# [Activity]
Your answer should consist of each line from the data below that contains "else".

# [Materials provided]
Lemma startNAT_view rs (r : Room) k x : v_eff (view_of r) = MkEffects k (nat_ r) x ->
  let '(ok, r') := startNATLocked os rs r in
  view_of r' = (if ok then with_nat (Some (MkDivert (Masked (Address (par r))) (pfx_ip (Address (par r))) rs)) true k (view_of r) else view_of r)
  /\ (ok = false -> nat_ r = false).
Proof.
  intros He. simpl in He. unfold startNATLocked. destruct (nat_ r) eqn:Hnat.
  - split; [| done]. unfold view_of, with_nat. simpl. by rewrite He.
  - pose proof (view_ask CNewNAT r ltac:(done)) as Hv. unfold ask in *. simpl in Hv. rewrite He in Hv. destruct (os (trace r) CNewNAT); simpl in *.
    + split; [| done]. unfold view_of, with_nat in *. simpl in *. rewrite He. by injection Hv as -> -> ->.
    + split; [| done]. rewrite Hv. unfold with_eff, view_of. simpl. by rewrite He.
Qed.

Lemma stopNAT_view (r : Room) k x : v_eff (view_of r) = MkEffects k (nat_ r) x -> (nat_ r = false -> divert r = None) ->
  view_of (stopNATLocked os r) = with_nat None false k (view_of r).
Proof.
  intros He Hd. simpl in He. unfold stopNATLocked. destruct (nat_ r) eqn:Hnat; unfold view_of, with_nat; simpl.
  - by rewrite effects_snoc, resolver_snoc, routed_snoc, He.
  - by rewrite He, Hnat, Hd.
Qed.

Lemma SetRouter_inv rs e (r : Room) : view_inv (view_of r) -> view_inv (view_of (SetRouter os rs e r)).
Proof.
  intros (Hup & Hatt & Hv). unfold SetRouter. cbn [v_par view_of] in Hv. destruct (tdev (par r)) eqn:Ht; rewrite ?Bool.orb_false_r, ?Bool.orb_true_r.
  2: { split; [done | split; [done |]]. simpl. by rewrite Ht. }
  destruct Hv as (Hn & Ho & Hd & He). cbn [view_of v_nat v_exitSrv v_par v_on v_divert v_eff v_exit v_routing] in *.
  destruct (bool_decide (rs = routing r) && Bool.eqb e (exitSrv r)) eqn:Hsame.
  { bool_hyps. apply Bool.eqb_prop in H0. subst. split; [done | split; [done |]]. simpl. rewrite Ht. by unfold wanted in *. }
  clear Hsame. pose proof (kernelRouter_view rs (e && negb (userExit (par r))) r _ _ He) as Hk.
  destruct (kernelRouter os rs (e && negb (userExit (par r))) r) as [ok r1]. destruct ok; cbn [negb].
  2: { split; [by rewrite Hk | split; [by rewrite Hk |]]. rewrite Hk. simpl. by rewrite Ht. }
  assert (par r1 = par r /\ nat_ r1 = nat_ r /\ divert r1 = divert r) as (Hp1 & Hn1 & Hd1) by (unfold view_of, with_eff in Hk; simpl in Hk; by injection Hk).
  assert (forall d n v, view_of v = with_nat d n
       (if bool_decide (rs = []) && negb (e && negb (userExit (par r))) then None else Some (rs, e && negb (userExit (par r)))) (view_of r1) ->
     forall x, x && negb (userExit (par r)) = e && negb (userExit (par r)) -> n = x && userExit (par r) ->
     d = (if n then Some (MkDivert (Masked (Address (par r))) (pfx_ip (Address (par r))) rs) else None) ->
     view_inv (view_of (set_routing rs x x v))) as Hend.
  { intros d n v Hv x Hx Hnx Hdx. change (view_of (set_routing rs x x v)) with (with_routing rs x x (view_of v)). rewrite Hv, Hk.
    split; [done | split; [done |]]. simpl. rewrite Ht. unfold wanted. simpl. rewrite Hx. done. }
  destruct (e && userExit (par r1)) eqn:Hue.
  - apply andb_prop in Hue as [-> Hu]. rewrite Hp1 in Hu.
    pose proof (startNAT_view rs r1 _ _ (eq_trans (f_equal v_eff Hk) (f_equal (fun b => MkEffects _ b _) (eq_sym Hn1)))) as Hs.
    destruct (startNATLocked os rs r1) as [ok r2]. destruct Hs as [Hs Hnat]. destruct ok.
    + rewrite Hp1 in Hs. eapply Hend; [exact Hs | done | by rewrite Hu | done].
    + specialize (Hnat eq_refl). rewrite Hn1 in Hnat. eapply (Hend None false); [| by rewrite Hu | done | done].
      rewrite Hs, Hk. unfold with_eff, with_nat, view_of. simpl. rewrite Hnat, Hd, Hnat. done.
  - pose proof (stopNAT_view r1 _ _ (eq_trans (f_equal v_eff Hk) (f_equal (fun b => MkEffects _ b _) (eq_sym Hn1)))) as Hs.
    eapply Hend; [apply Hs; rewrite Hn1, Hd1, Hd; by intros -> | done | by rewrite <- Hp1, Hue | done].
Qed.

(** ** The other settings *)

(** The state but for the DNS server and the resolver. *)
Definition rest_of (v : view) := (v_par v, v_divert v, v_exit v, v_nat v, v_eff v).

Lemma SetExit_inv on (r : Room) : view_inv (view_of r) -> view_inv (view_of (SetExit os on r)).
Proof.
  intros Hv. unfold SetExit. destruct (Bool.eqb on (exit r)); [done |]. destruct (tdev (par r)) eqn:Ht; cbn [negb].
  - destruct Hv as (Hup & Hatt & Hv). cbn [v_par view_of] in Hv. rewrite Ht in Hv. destruct Hv as (Hn & Ho & Hd & He). simpl in *. destruct on; cbn [negb].
    + unfold ask. destruct (os (trace r) CEnableExit); (split; [done | split; [unfold told_ok; simpl; by rewrite resolver_snoc, routed_snoc |]]);
        simpl; rewrite Ht, effects_snoc, He; done.
    + split; [done | split; [unfold told_ok; simpl; by rewrite resolver_snoc, routed_snoc |]]. simpl. rewrite Ht, effects_snoc, He. done.
  - destruct Hv as (Hup & Hatt & Hv). split; [done | split; [done |]]. simpl in *. by rewrite Ht in *.
Qed.

Definition with_att (a : option (Addr * bytes * bool)) (v : view) : view :=
  MkView (v_par v) (v_divert v) (v_routing v) (v_exitSrv v) (v_on v) (v_nat v) (v_exit v) (v_dns v) (v_up v) (v_srv v) a (v_zone v)
    (v_routes v) (v_told v) (v_eff v).

Lemma applyOSDNS_view (r : Room) : view_of (applyOSDNSLocked os r)
  = with_att (if v_srv (view_of r) && tdev (par r) then Some (pfx_ip (Address (par r)), Zone r, negb (bool_decide (dns_ r = [])))
              else resolver (trace r)) (view_of r).
Proof.
  unfold applyOSDNSLocked, with_att, view_of. simpl. destruct (dnsSrv r) eqn:Hs; [| by rewrite Hs]. destruct (tdev (par r)); [| by rewrite Hs].
  simpl. by rewrite Hs, effects_snoc, resolver_snoc, routed_snoc.
Qed.

(** Pointing the resolver at the server makes good whatever changed. *)
Lemma applyOSDNS_inv (r r' : Room) : view_inv (view_of r') ->
  par r = par r' -> resolver (trace r) = resolver (trace r') -> v_srv (view_of r) = v_srv (view_of r') ->
  v_up (view_of r) = v_dns (view_of r) -> v_told (view_of r) = v_told (view_of r') -> routes r = routes r' ->
  rest_of (view_of r) = rest_of (view_of r') -> v_on (view_of r) = v_on (view_of r') -> exitSrv r = exitSrv r' -> routing r = routing r' ->
  view_inv (view_of (applyOSDNSLocked os r)).
Proof.
  intros (_ & [Hr Ha] & Hv) Hp Hres Hs Hup Ht Hrs [= _ Hd Hx Hn He] Hon Hes Hrt. rewrite applyOSDNS_view. split; [exact Hup |]. split.
  - split; [simpl in *; by rewrite Ht, Hp, Hrs |]. simpl in Hs, Ha |- *. rewrite Hs. destruct (dnsSrv r') eqn:Hsrv; cbn [andb].
    + destruct (tdev (par r)) eqn:Htd; [by split_and! |]. rewrite Hres. destruct (resolver (trace r')) as [[[own z] c] |]; [| congruence]. destruct Ha as [Ha _]. congruence.
    + rewrite Hres. destruct (resolver (trace r')) as [[[own z] c] |]; [| congruence]. destruct Ha as (_ & Ha & _). congruence.
  - simpl in *. unfold wanted in *. simpl in *. by rewrite Hp, Hn, Hon, Hes, Hd, Hrt, He, Hx.
Qed.

Lemma SetDNS_inv l (r : Room) : view_inv (view_of r) -> view_inv (view_of (SetDNS os l r)).
Proof.
  intros Hv. unfold SetDNS. case_bool_decide; [done |]. destruct (Bool.eqb _ _) eqn:Heq; [| by eapply applyOSDNS_inv].
  apply Bool.eqb_prop in Heq. destruct Hv as (_ & [Hr Ha] & Hv). split; [done |]. split; [| done]. split; [done |]. simpl in *.
  destruct (resolver (trace r)) as [[[own z] c] |].
  - destruct Ha as (? & ? & ? & -> & ?). by split_and!.
  - intros Ht Hs. destruct (Ha Ht Hs) as [Hd Hz]. split; [| done]. rewrite Hd in Heq. by destruct l.
Qed.

Lemma SetZone_inv z (r : Room) : view_inv (view_of r) -> view_inv (view_of (SetZone os z r)).
Proof.
  intros Hv. unfold SetZone. cbv zeta. set (r' := set_zone z _ r).
  assert (v_srv (view_of r') = v_srv (view_of r)) as Hs by (simpl; by destruct (dnsSrv r)).
  assert (Zone r' = Zone r \/ Zone r' = [] -> view_inv (view_of r')) as Hsame.
  { intros Hz. destruct Hv as (Hup & [Hr Ha] & Hv). split; [done |]. split; [| done]. split; [done |]. cbn [v_att view_of] in *.
    change (resolver (trace r')) with (resolver (trace r)). destruct (resolver (trace r)) as [[[own zn] c] |].
    - destruct Ha as (? & ? & ? & ? & Ha). split_and!; [done | congruence | done | done |]. simpl in *. intros Hne. destruct Hz as [Hz | Hz]; [| done].
      rewrite Hz in *. by apply Ha.
    - intros Htd Hsv. rewrite Hs in Hsv. destruct (Ha Htd Hsv) as [? Hzr]. split; [done |]. simpl in *. destruct Hz; congruence. }
  destruct z as [z |]; [| apply Hsame; by right]. case_bool_decide as Hn; [apply Hsame; by left |].
  apply (applyOSDNS_inv r' r Hv); try done. apply Hv.
Qed.

Lemma step_view o (r : Room) : view_inv (view_of r) -> view_inv (view_of (step os order r o)).
Proof.
  intros Hv. destruct o; cbn [step]; try done.
  - by rewrite view_SetPeers.
  - by rewrite view_fire.
  - destruct Hv as (Hup & [Hr Ha] & Hv). rewrite view_SetRoutes by done. by split.
  - by apply SetRouter_inv.
  - by apply SetZone_inv.
  - by apply SetExit_inv.
  - by apply SetDNS_inv.
Qed.

Lemma run_view ops (r : Room) : view_inv (view_of r) -> view_inv (view_of (run os order r ops)).
Proof. revert r. induction ops as [| o ops IH]; intros r Hv; [done |]. by apply IH, step_view. Qed.

(** ** Starting and closing *)

Lemma Up_inv `{CR : Crypto} o (r : Room) : Up os order o = Ok r -> view_inv (view_of r) /\ par r = params o.
Proof.
  unfold Up. destruct (negb (os [] CInterface)); [done |]. destruct (tunwrap.New _ _) as [b | |]; [| done | done]. cbn [mbind res_bind].
  destruct (IpcSetDevice _ _) as [d ok]. destruct ok; cbn [negb]; [| done].
  match goal with |- context [SetPeers order _ ?x] => set (r0 := x) end.
  pose proof (view_SetPeers (config.Peers (Config o)) r0) as H1. destruct (SetPeers order _ r0) as [ok r1]. destruct ok; cbn [negb]; [| done].
  pose proof (view_tell CDeviceUp r1 eq_refl) as H2. unfold tell in H2. destruct (ask os CDeviceUp r1) as [ok r2]. destruct ok; cbn [negb]; [| done].
  simpl in H1, H2. rewrite H1 in H2.
  assert (view_inv (view_of r2) /\ par r2 = params o) as [Hv Hp].
  { split; [| by injection H2]. rewrite H2. unfold view_of, r0. simpl. split; [done | split; [split; [simpl; by destruct (Userspace o) | done] |]]. simpl. by destruct (Userspace o). }
  intros [= <-]. destruct (tdev (par r2)); [| done]. unfold startDNSServerLocked. pose proof (view_tell CListenDNS r2 eq_refl) as H3.
  unfold tell in H3. destruct (ask os CListenDNS r2) as [ok r3]. simpl in H3. assert (par r3 = par r2) as Hp3 by by injection H3.
  destruct ok; [| by rewrite H3, Hp3]. split; [| simpl; congruence].
  pose proof (f_equal v_att (eq_trans H3 H2)) as Hr3. pose proof (f_equal v_zone (eq_trans H3 H2)) as Hz3. pose proof (f_equal v_dns (eq_trans H3 H2)) as Hd3.
  rewrite <- H3 in Hv. destruct Hv as (Hup & [Hr _] & Hv). split; [done | split; [| done]]. split; [done |].
  simpl in Hr3, Hz3, Hd3 |- *. by rewrite Hr3.
Qed.


(** ** The device's peers *)

Context (order_perm : forall l, order l ≡ₚ l).

(** The networks no list gives to two peers. *)
Context (once : Prefix -> Prop).

Definition synced (r : Room) : Prop := in_sync (psk (par r)) once (peers r) (timers r) (wg (dev r)).

(** What only the peers' operations change. *)
Definition peering (r : Room) := (par r, dev r, peers r, timers r, closed r).

Lemma peering_tell_all cs (r : Room) : peering (tell_all os cs r) = peering r.
Proof. revert r. induction cs as [| c cs IH]; intros r; [done |]. simpl. change (fold_left _ cs ?x) with (tell_all os cs x). by rewrite IH. Qed.

Lemma peering_applyOSDNS (r : Room) : peering (applyOSDNSLocked os r) = peering r.
Proof. unfold applyOSDNSLocked. destruct (dnsSrv r); [| done]. by destruct (tdev (par r)). Qed.

Lemma peering_SetRouter rs e (r : Room) : peering (SetRouter os rs e r) = peering r.
Proof.
  unfold SetRouter, kernelRouter, startNATLocked, stopNATLocked. destruct ((_ && _) || _); [done |].
  repeat (cbn [ask fst snd negb]; case_match; simplify_eq; try done); unfold ask in *; simplify_eq; done.
Qed.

# [Finished task]
  view_of r' = (if ok then with_nat (Some (MkDivert (Masked (Address (par r))) (pfx_ip (Address (par r))) rs)) true k (view_of r) else view_of r)
       (if bool_decide (rs = []) && negb (e && negb (userExit (par r))) then None else Some (rs, e && negb (userExit (par r)))) (view_of r1) ->
     d = (if n then Some (MkDivert (Masked (Address (par r))) (pfx_ip (Address (par r))) rs) else None) ->
              else resolver (trace r)) (view_of r).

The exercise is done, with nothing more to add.